● **What you will do**:
Please print only the top portion of the entries below, ending with the line that contains "and so does", exactly as written.

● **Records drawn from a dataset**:
((
(** X1. The generation cell never raises: whatever matrix is drawn, P is
    M^T M + I, which is symmetric with every diagonal entry at least 1, so
    D is invertible; the cell binds R and Dinv to what the three
    constructors compute from P, which succeed too. *)
Theorem generate_succeeds (s : rng) (b : 'cV[F]_n) (omega : F) :
  exists g : Generated,
    [/\ generate s = Ok (g, (normal_mx s).2),
        G_P g = (normal_mx s).1^T *m (normal_mx s).1 + 1%:M,
        (G_P g)^T = G_P g /\ (forall i, 1 <= G_P g i i),
        Jacobi_init (G_P g) b = Ok (MkJacobi (G_R g) (G_Dinv g) b)
      & SOR_Jacobi_init (G_P g) b omega
          = Ok (MkSOR_Jacobi (G_R g) (G_Dinv g) b omega) /\
        Chebychev_SOR_Jacobi_init (G_P g) b
          = Ok (MkChebychev_SOR_Jacobi (G_R g) (G_Dinv g) b)].
Proof.
eexists; split; first exact: generate_ok.
- by [].
- by split; [exact: generated_sym | exact: generated_diag_ge1].
- by apply: Jacobi_init_ok => i; exact: generated_diag_neq0.
- rewrite SOR_Jacobi_init_ok ?Chebychev_SOR_Jacobi_init_ok //.
  + by move=> i; exact: generated_diag_neq0.
  + by move=> i; exact: generated_diag_neq0.
Qed.

(** *** Equal bounds *)




(** *** A period of zero *)

Lemma for_range_raise (X : Type) (body : nat -> X -> M rng X) (e : exn)
  (x0 : X) (k : nat) (s : rng) :
  (forall x s', body 0%N x s' = Raise e) ->
  for_range k.+1 body x0 s = Raise e.
Proof.
move=> H; elim: k => [|k IH]; first by rewrite for_rangeS /bind /= H.
by rewrite for_rangeS /bind IH.
Qed.

Lemma plot_loop_raise (fwd : nat -> M rng 'cV[F]_n) (e : exn) (k : nat)
  (s : rng) :
  fwd 0%N s = Ok (normal s) ->
  (forall s', fwd 1%N s' = Raise e) ->
  for_range k.+2
    (fun i norm_list => r <~ fwd i ;; ret (rcons norm_list (norm r))) [::] s
  = Raise e.
Proof.
move=> H0 H1; elim: k => [|k IH]; last by rewrite for_rangeS /bind IH.
rewrite !for_rangeS for_range0 /bind /ret H0.
by case: (normal s) => x s'; rewrite H1.
Qed.

(** X7. With the period T = 0 the first step of the Chebyshev solver
    raises ZeroDivisionError, at [i % T]: a run of one step or more raises,
    and so does the plot function whenever max_itr >= 2 and the
    constructor succeeds (its run of 0 steps succeeds, its run of 1 step
    raises). *)
Theorem chebyshev_period_zero (self : Chebychev_SOR_Jacobi) (P : 'M[F]_n)
  (b : 'cV[F]_n) (num_itr : nat) (s : rng) :
  Chebychev_SOR_Jacobi_forward self num_itr.+1 0 s = Raise ZeroDivisionError
  /\ ((1 < max_itr)%N -> (forall i, P i i != 0) ->
      plot_chebychev_sor_jacobi 0 P b s = Raise ZeroDivisionError).
Proof.
have H0 (c : Chebychev_SOR_Jacobi) k s1 :
  Chebychev_SOR_Jacobi_forward c k.+1 0 s1 = Raise ZeroDivisionError.
  rewrite /Chebychev_SOR_Jacobi_forward /bind /draw.
  by case: (normal s1) => x s'; apply: for_range_raise.
split=> // m1 P0.
rewrite /plot_chebychev_sor_jacobi /bind /lift Chebychev_SOR_Jacobi_init_ok //.
rewrite -(subnK m1) addn2.
apply: (@plot_loop_raise (fun i => Chebychev_SOR_Jacobi_forward _ i 0)) => //.
rewrite /Chebychev_SOR_Jacobi_forward /bind /draw.
by case: (normal s).
Qed.

(** *** The figure *)

Lemma rng_afterD (k m : nat) (s : rng) :
  rng_after k (rng_after m s) = rng_after (m + k) s.
Proof. by rewrite /rng_after addnC iterD. Qed.

(** X10. The three curves of the figure come from 3 max_itr different
    draws: the plot functions run one after the other on the one
    generator, so run i of the SOR curve starts from draw number
    max_itr + i and run i of the Chebyshev curve from draw number
    2 max_itr + i, and the curves do not share a start vector. *)
Theorem figure_curves (P : 'M[F]_n) (jacobi : Jacobi) (omega : F) (s : rng) :
  Jacobi_init P q = Ok jacobi -> omega_opt = Ok omega ->
  (forall j, (j < 8)%N -> spec_c j 8 lmin lmax != 0) ->
  figure P s =
    Ok (([seq norm (StationaryIterator_run (J_Dinv jacobi) (J_R jacobi) q
                      NoRelaxation (normal (rng_after i s)).1 i)
            | i <- iota 0 max_itr],
         [seq norm (StationaryIterator_run (J_Dinv jacobi) (J_R jacobi) q
                      (Constant omega)
                      (normal (rng_after (max_itr + i) s)).1 i)
            | i <- iota 0 max_itr],
         [seq norm (StationaryIterator_run (J_Dinv jacobi) (J_R jacobi) q
                      (Chebyshev 8 lmin lmax)
                      (normal (rng_after (2 * max_itr + i) s)).1 i)
            | i <- iota 0 max_itr]),
        rng_after (3 * max_itr) s).
Proof.
move=> Hj Hw c0; rewrite /figure /bind.
rewrite (plot_pure_jacobi_curve s Hj) (plot_sor_jacobi_curve q _ Hj Hw).
rewrite (@plot_chebychev_sor_jacobi_curve _ q q _ 8 _ Hj isT c0) /ret.
have e2 : (max_itr + max_itr = 2 * max_itr)%N by rewrite addnn mul2n.
have e3 : (max_itr + max_itr + max_itr = 3 * max_itr)%N.
  by rewrite e2 addnC -mulSn.
rewrite !rng_afterD e3 e2; congr (Ok ((_, _, _), _)).
- by apply: eq_map => i; rewrite rng_afterD.
- by apply: eq_map => i; rewrite rng_afterD.
Qed.

(** X11. If a diagonal entry of P is zero no curve is computed: the Jacobi
    and the Chebyshev plot functions raise the RuntimeError of the
    constructor, the SOR one raises it too unless lmin + lmax = 0, where
    the division for the factor raises first; the figure raises
    RuntimeError at its first call. *)
Theorem plots_raise_on_zero_diagonal (P : 'M[F]_n) (b : 'cV[F]_n) (T : nat)
  (s : rng) :
  (exists i, P i i = 0) ->
  [/\ plot_pure_jacobi P b s = Raise RuntimeError,
      plot_sor_jacobi P b s
      = Raise (if lmin + lmax == 0 then ZeroDivisionError else RuntimeError),
      plot_chebychev_sor_jacobi T P b s = Raise RuntimeError
    & figure P s = Raise RuntimeError].
Proof.
case=> i Pi.
have H : inverse (diag_embed (diagonal P)) = Raise RuntimeError.
  by apply: (@inverse_singular_diag _ i); rewrite mxE.
have H1 c : plot_pure_jacobi P c s = Raise RuntimeError.
  by rewrite /plot_pure_jacobi /bind /lift /Jacobi_init H.
split=> //.
- rewrite /plot_sor_jacobi /bind /lift omega_optE; case: ifP => // _.
  by rewrite /SOR_Jacobi_init H.
- by rewrite /plot_chebychev_sor_jacobi /bind /lift /Chebychev_SOR_Jacobi_init H.
- by rewrite /figure /bind H1.
Qed.

End Notebook.

(** ** The Chebyshev schedule over Python floats *)

Section Float64Schedule.

Local Open Scope float_scope.

Variable cos : float -> float.
Variables lmin lmax : float.

Lemma pymod_mod (i T : Z) :
  Float64.pymod (i mod T) T = Float64.pymod i T.
Proof.
rewrite /Float64.pymod; case: Z.eqb_spec => // T0.
by rewrite Z.mod_mod.
Qed.

Lemma Chebychev_gamma_mod (i T : Z) :
  Float64.Chebychev_gamma cos lmin lmax (i mod T) T
  = Float64.Chebychev_gamma cos lmin lmax i T.
Proof.
rewrite /Float64.Chebychev_gamma pymod_mod /Float64.pymod.
by case: Z.eqb_spec => // T0; rewrite /= Z.mod_mod.
Qed.

Lemma float_of_int0 : Float64.float_of_int 0 = Ok 0.
Proof. by vm_compute. Qed.

(** C2, as the code has it. The step of iteration k is the step of
    iteration k mod T, the same float or the same exception. Where the two
    integers convert to floats n1 and n2, n2 is not zero and the angle
    pi n1 / n2 is finite, the step is 1 / c(k mod T) with
    c(j) = (lmin+lmax)/2 + ((lmax-lmin)/2) cos(pi (2j+1)/(2T)) computed in
    binary64, unless this c is zero, and then the division raises
    ZeroDivisionError. *)
Theorem C2_schedule_in_floating_point (k T : Z) :
  Float64.Chebychev_gamma cos lmin lmax k T
  = Float64.Chebychev_gamma cos lmin lmax (k mod T) T
  /\ forall n1 n2 : float,
       Float64.float_of_int (2 * (k mod T) + 1) = Ok n1 ->
       Float64.float_of_int (2 * T) = Ok n2 ->
       (n2 =? 0) = false ->
       is_infinity (Float64.pi * n1 / n2) = false ->
       Float64.Chebychev_gamma cos lmin lmax k T
       = let c := (lmin + lmax) / 2
                  + ((lmax - lmin) / 2) * cos (Float64.pi * n1 / n2) in
         if c =? 0 then Raise ZeroDivisionError else Ok (1 / c).
Proof.
split; first by rewrite Chebychev_gamma_mod.
move=> n1 n2 H1 H2 n20 fin.
have T0 : (T =? 0)%pyint = false.
  case: Z.eqb_spec => // T0; move: H2; rewrite T0 float_of_int0 => - [E].
  by rewrite -E in n20.
rewrite /Float64.Chebychev_gamma /Float64.pymod T0 /= /Float64.c_root H1 H2 /=.
by rewrite /Float64.pydiv n20 /= /Float64.math_cos fin.
Qed.

End Float64Schedule.

(** ** Diagonal systems over 32-bit floats *)

Section Float32Diagonal.

Import Float32.

Variable n : nat.
Variable rng : Type.
Variable normal : rng -> 'cV[spec_float]_n * rng.

Lemma fmul_zero_l (a b : spec_float) :
  is_zero a -> is_finite b -> is_zero (fmul a b).
Proof. by case: a => //; case: b. Qed.

Lemma fmul_zero_r (a b : spec_float) :
  is_finite a -> is_zero b -> is_zero (fmul a b).
Proof. by case: a => //; case: b. Qed.

Lemma fadd_zero (a b : spec_float) :
  is_zero a -> is_zero b -> is_zero (fadd a b).
Proof. by case: a => // [[]]; case: b => // [[]]. Qed.

Lemma fsub_zero (a b : spec_float) :
  is_zero a -> is_zero b -> is_zero (fsub a b).
Proof. by case: a => // [[]]; case: b => // [[]]. Qed.

Lemma fsub_self (a : spec_float) : is_finite a -> is_zero (fsub a a).
Proof.
case: a => // [[]|s m e] // _.
by rewrite /fsub /SFsub Z.sub_diag.
Qed.

Lemma is_zero_finite (a : spec_float) : is_zero a -> is_finite a.
Proof. by case: a. Qed.

Lemma foldl_fadd_zero (T : Type) (f : T -> spec_float) (l : seq T)
  (acc : spec_float) :
  is_zero acc -> (forall j, is_zero (f j)) ->
  is_zero (foldl (fun a j => fadd a (f j)) acc l).
Proof.
move=> + fz; elim: l acc => [|j l IH] acc az //=.
by apply: IH; apply: fadd_zero.
Qed.

Lemma matmul_zero (m p r : nat) (A : 'M[spec_float]_(m, p))
  (B : 'M[spec_float]_(p, r)) (i : 'I_m) (k : 'I_r) :
  (forall j, is_zero (fmul (A i j) (B j k))) -> is_zero (matmul A B i k).
Proof. by move=> H; rewrite mxE; apply: foldl_fadd_zero. Qed.

(** The entries of R for a diagonal P with a finite diagonal. *)
Lemma residual_zero (P : 'M[spec_float]_n) (i j : 'I_n) :
  (forall i j : 'I_n, i != j -> is_zero (P i j)) ->
  (forall i, is_finite (P i i)) ->
  is_zero (sub P (diag_embed (diagonal P)) i j).
Proof.
move=> dP fP; rewrite !mxE; case: eqP => [<-|/eqP ij].
  exact: fsub_self.
by apply: fsub_zero => //; apply: dP.
Qed.

(** One step of the loop on a system whose R and b are zero and whose Dinv
    is finite: a finite iterate becomes zero. *)
Lemma step_zero (R Dinv : 'M[spec_float]_n) (b x : 'cV[spec_float]_n)
  (i : 'I_n) :
  (forall i j, is_zero (R i j)) -> (forall i j, is_finite (Dinv i j)) ->
  (forall i, is_zero (b i 0)) -> (forall i, is_finite (x i 0)) ->
  is_zero (matmul Dinv (sub b (matmul R x)) i 0).
Proof.
move=> Rz Df bz xf; apply: matmul_zero => j; apply: fmul_zero_r => //.
rewrite mxE; apply: fsub_zero => //.
by apply: matmul_zero => k; apply: fmul_zero_l.
Qed.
))
● **Written reply**:
(** X1. The generation cell never raises: whatever matrix is drawn, P is
    M^T M + I, which is symmetric with every diagonal entry at least 1, so
    D is invertible; the cell binds R and Dinv to what the three
    constructors compute from P, which succeed too. *)
Theorem generate_succeeds (s : rng) (b : 'cV[F]_n) (omega : F) :
  exists g : Generated,
    [/\ generate s = Ok (g, (normal_mx s).2),
        G_P g = (normal_mx s).1^T *m (normal_mx s).1 + 1%:M,
        (G_P g)^T = G_P g /\ (forall i, 1 <= G_P g i i),
        Jacobi_init (G_P g) b = Ok (MkJacobi (G_R g) (G_Dinv g) b)
      & SOR_Jacobi_init (G_P g) b omega
          = Ok (MkSOR_Jacobi (G_R g) (G_Dinv g) b omega) /\
        Chebychev_SOR_Jacobi_init (G_P g) b
          = Ok (MkChebychev_SOR_Jacobi (G_R g) (G_Dinv g) b)].
Proof.
eexists; split; first exact: generate_ok.
- by [].
- by split; [exact: generated_sym | exact: generated_diag_ge1].
- by apply: Jacobi_init_ok => i; exact: generated_diag_neq0.
- rewrite SOR_Jacobi_init_ok ?Chebychev_SOR_Jacobi_init_ok //.
  + by move=> i; exact: generated_diag_neq0.
  + by move=> i; exact: generated_diag_neq0.
Qed.

(** *** Equal bounds *)




(** *** A period of zero *)

Lemma for_range_raise (X : Type) (body : nat -> X -> M rng X) (e : exn)
  (x0 : X) (k : nat) (s : rng) :
  (forall x s', body 0%N x s' = Raise e) ->
  for_range k.+1 body x0 s = Raise e.
Proof.
move=> H; elim: k => [|k IH]; first by rewrite for_rangeS /bind /= H.
by rewrite for_rangeS /bind IH.
Qed.

Lemma plot_loop_raise (fwd : nat -> M rng 'cV[F]_n) (e : exn) (k : nat)
  (s : rng) :
  fwd 0%N s = Ok (normal s) ->
  (forall s', fwd 1%N s' = Raise e) ->
  for_range k.+2
    (fun i norm_list => r <~ fwd i ;; ret (rcons norm_list (norm r))) [::] s
  = Raise e.
Proof.
move=> H0 H1; elim: k => [|k IH]; last by rewrite for_rangeS /bind IH.
rewrite !for_rangeS for_range0 /bind /ret H0.
by case: (normal s) => x s'; rewrite H1.
Qed.

(** X7. With the period T = 0 the first step of the Chebyshev solver
    raises ZeroDivisionError, at [i % T]: a run of one step or more raises,
    and so does the plot function whenever max_itr >= 2 and the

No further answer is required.